Of course the LN/P did offer a “small target” on “core” policy matters. This did help to smear any other ideological differences b/w the ALP and the LN/P. But even this distinction turned out to be a bit slippery, as youd expect.
Howard more or less adopted the pose of “everything you like about Labor’s policy will stay the same”, Jack, and yes, he did differentiate himself in the area you mention, but Rudd is also differentiating himself from Howard in other ways than on policy detail.
The other part of the strategy was to release truckloads of information on a daily basis once the 1996 election campaign officially started so that nobody could possibly digest what was actually in the policy documents.
Heaven forbid, he’d be like Jerry Ford, couldn’t walk and fart at the same time without falling down!
This from Kelly today is amusing and another version of the preferred PM theorem.
Love the term ‘examined in isolation’. Whatever that means but it does seem to be the deciding factor in the GG’s Cheerleading tactics.
Mark on 24 July 2007 at 9:28 pm
If the Rudd difference is a matter of personal style rather than policy substance I am having a hard time picking it.

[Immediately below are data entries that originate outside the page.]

(** C27. A program in the memory of the real machine: when the disk holds a volume with an i386
    executable of the given name in its root directory, and the allocator and the heap have
    room, [elf_exec] enters user mode at the entry point, and in the page tables the processor
    then runs on every byte of every loadable segment is at its virtual address: the bytes of
    the file, read from the disk through the ports, and zeros after them.  User mode may read
    them, and write them exactly when the segment is writable; the two pages below 3 GB are
    its stack; every other page of user memory that was not mapped is still not mapped; and
    the page tables and the translation cache are still in order. *)
Theorem program_in_memory {D io} `{Board D io} pds polls fuel w v cs path txt img h segs (s : loader (storage D vm)) r :
  (disk_delay < polls)%nat → (disk_delay < ready_timeout)%nat → (uart_delay < polls)%nat →
  storage_ready (space_ok pds w) (λ _, True) v (env (ld_fs s)) [] r →
  let E := storage_env polls in
  root_directory fuel v (ld_fs s) cs → holds path txt → file_at fuel v (ld_fs s) cs txt img → executable img h segs →
  2 * total_pages segs + 4 ≤ Z.of_nat (sp_frames w) → 2 * csize (ld_fs s) + 32 * eh_phnum h + 1016 ≤ r →
  whalt (elf_exec fuel path) s (program_runs pds w img h segs (eflags s)).
Proof.
  intros Hp1 Hp2 Hp3 Hr E Hroot Hpath Hfile Hexe Hfr Hroom. eapply whalt_mono.
  - exact (whalt_program _ (kept_true io) pds polls fuel w v cs path txt img h segs s r Hp1 Hp2 Hp3 Hr Hroot Hpath Hfile Hexe Hfr Hroom).
  - by intros s' [Hs' _].
Qed.

(** ** The property at a concrete input

    The disk holds the volume of programs of Elf.v; six pages are free. *)

Definition pmm_demo6 : pmm := foldr give_page pmm_full [256; 257; 258; 259; 260; 261].

Definition vm_demo6 : vm := set_pmm pmm_demo6 vm_demo.

Lemma gave_pages l s : pmm_wf s → NoDup l → Forall (λ p, is_page p ∧ page_used s p = true) l →
  pmm_wf (foldr give_page s l) ∧
  (∀ q, is_page q → page_used (foldr give_page s l) q = page_used s q && bool_decide (q ∉ l)) ∧
  free_count (foldr give_page s l) = free_count s + Z.of_nat (length l).
Proof.
  intros Hwf. induction l as [|p l IH]; intros Hnd Hl; cbn.
  - split_and!; [done|intros q _; by rewrite bool_decide_true, andb_true_r by set_solver|lia].
  - apply NoDup_cons in Hnd as [Hp Hnd]. apply Forall_cons in Hl as [[Hp1 Hp2] Hl]. destruct (IH Hnd Hl) as (G1 & G2 & G3).
    unfold give_page at 1 3 5. split_and!.
    + apply wf_set_used; [|apply w32_range]. by apply wf_mark_free.
    + intros q Hq. change (page_used (set_used _ ?x) q) with (page_used x q). rewrite page_used_mark_free, G2 by done.
      destruct (Z.eqb_spec p q) as [->|Hne]; [rewrite (bool_decide_false (q ∉ _)), andb_false_r; [done|]; intros Hx; apply Hx; by left|].
      f_equal. apply bool_decide_ext. rewrite not_elem_of_cons. split; [by split; [intros ->|]|by intros [_ ?]].
    + rewrite free_count_set_used, free_count_mark_free, G3; [lia|done|done|].
      rewrite G2, Hp2 by done. by rewrite bool_decide_true.
Qed.

Lemma gave_six s :
  pmm_wf s → (∀ q, is_page q → page_used s q = true) → let s' := foldr give_page s [256; 257; 258; 259; 260; 261] in
  pmm_wf s' ∧ (∀ q, 0 ≤ q < 256 → page_used s' q = true) ∧ free_count s' = 6.
Proof.
  intros Hwf Hall. destruct (gave_pages [256; 257; 258; 259; 260; 261] s Hwf) as (G1 & G2 & G3).
  - refine (bool_decide_unpack _ _). vm_compute. exact I.
  - repeat (constructor; [split; [|apply Hall]; pmm_lia|]). constructor.
  - cbv zeta. split; [exact G1|]. split.
    + intros q Hq. rewrite G2, Hall by pmm_lia. cbn [andb]. apply bool_decide_eq_true_2.
      rewrite !not_elem_of_cons. split_and!; try lia. apply not_elem_of_nil.
    + rewrite G3, (free_count_none s Hall). done.
Qed.

Lemma demo6_gave :
  pmm_wf pmm_demo6 ∧ (∀ q, 0 ≤ q < 256 → page_used pmm_demo6 q = true) ∧ free_count pmm_demo6 = 6.
Proof. exact (gave_six pmm_full wf_pmm_full (λ q Hq, all_used_view 0 0 q Hq)). Qed.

John Kevin “Rudd-ard” is our current and future PM.
So far as policy convergence goes, the ALP-LN/P differences are becoming vanishingly small, on both fiscal, cultural and now ecological matters.
Of course, if you were silly enough to take seriously the deluded rantings and ravings of a certain unmentionable blogger/commenter inhabiting his own private universe then you would have know this several years ago.
Government Gazette’s inspiration.
THe LN/P would be mad to change leaders this close to the election. Four years ago, Peter van Onselen and Wayne Errington wrote that it is a mistake to play party politics based on leadership polls.
BTW, more than a year ago a certain deluded commenter/blogger put up a bit of money on Howard seeing off the Costello leadership challenge. It would have been a bad idea in and of itself. And everyone knows that Costello is “all tip, no berg”.
It worked a treat just prior to the last Queensland election,why wouldn’t it be the same federally?